Restate every record exactly, with nothing skipped.

(Saved entries)
>>>>

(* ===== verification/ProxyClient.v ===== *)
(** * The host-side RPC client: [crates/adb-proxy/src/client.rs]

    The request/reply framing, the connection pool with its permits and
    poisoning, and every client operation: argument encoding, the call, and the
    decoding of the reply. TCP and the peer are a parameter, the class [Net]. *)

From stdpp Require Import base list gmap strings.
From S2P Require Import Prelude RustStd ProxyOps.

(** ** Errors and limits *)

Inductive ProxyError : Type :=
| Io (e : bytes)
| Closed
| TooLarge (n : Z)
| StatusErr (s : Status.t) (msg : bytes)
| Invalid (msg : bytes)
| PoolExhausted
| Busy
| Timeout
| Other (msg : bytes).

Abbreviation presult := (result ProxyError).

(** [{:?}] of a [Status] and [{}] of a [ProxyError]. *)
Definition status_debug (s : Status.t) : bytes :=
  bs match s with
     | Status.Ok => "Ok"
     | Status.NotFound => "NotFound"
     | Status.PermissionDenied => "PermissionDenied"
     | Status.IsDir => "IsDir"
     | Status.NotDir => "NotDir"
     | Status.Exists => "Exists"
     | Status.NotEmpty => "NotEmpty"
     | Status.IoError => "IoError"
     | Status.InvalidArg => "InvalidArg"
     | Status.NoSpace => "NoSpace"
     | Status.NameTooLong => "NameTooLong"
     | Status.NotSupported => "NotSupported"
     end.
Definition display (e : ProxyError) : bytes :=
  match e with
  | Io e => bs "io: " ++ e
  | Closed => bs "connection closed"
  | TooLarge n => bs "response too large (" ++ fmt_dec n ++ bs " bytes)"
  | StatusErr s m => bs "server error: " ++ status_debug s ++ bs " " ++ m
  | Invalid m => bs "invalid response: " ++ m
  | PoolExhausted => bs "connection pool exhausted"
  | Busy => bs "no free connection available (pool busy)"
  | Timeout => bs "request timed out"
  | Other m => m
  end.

<<<<

[Exercise response]
(* ===== verification/ProxyClient.v ===== *)
(** * The host-side RPC client: [crates/adb-proxy/src/client.rs]

    The request/reply framing, the connection pool with its permits and
    poisoning, and every client operation: argument encoding, the call, and the
    decoding of the reply. TCP and the peer are a parameter, the class [Net]. *)

From stdpp Require Import base list gmap strings.
From S2P Require Import Prelude RustStd ProxyOps.

(** ** Errors and limits *)

Inductive ProxyError : Type :=
| Io (e : bytes)
| Closed
| TooLarge (n : Z)
| StatusErr (s : Status.t) (msg : bytes)
| Invalid (msg : bytes)
| PoolExhausted
| Busy
| Timeout
| Other (msg : bytes).

Abbreviation presult := (result ProxyError).

(** [{:?}] of a [Status] and [{}] of a [ProxyError]. *)
Definition status_debug (s : Status.t) : bytes :=
  bs match s with
     | Status.Ok => "Ok"
     | Status.NotFound => "NotFound"
     | Status.PermissionDenied => "PermissionDenied"
     | Status.IsDir => "IsDir"
     | Status.NotDir => "NotDir"
     | Status.Exists => "Exists"
     | Status.NotEmpty => "NotEmpty"
     | Status.IoError => "IoError"
     | Status.InvalidArg => "InvalidArg"
     | Status.NoSpace => "NoSpace"
     | Status.NameTooLong => "NameTooLong"
     | Status.NotSupported => "NotSupported"
     end.
Definition display (e : ProxyError) : bytes :=
  match e with
  | Io e => bs "io: " ++ e
  | Closed => bs "connection closed"
  | TooLarge n => bs "response too large (" ++ fmt_dec n ++ bs " bytes)"
  | StatusErr s m => bs "server error: " ++ status_debug s ++ bs " " ++ m
  | Invalid m => bs "invalid response: " ++ m
  | PoolExhausted => bs "connection pool exhausted"
  | Busy => bs "no free connection available (pool busy)"
  | Timeout => bs "request timed out"
  | Other m => m
  end.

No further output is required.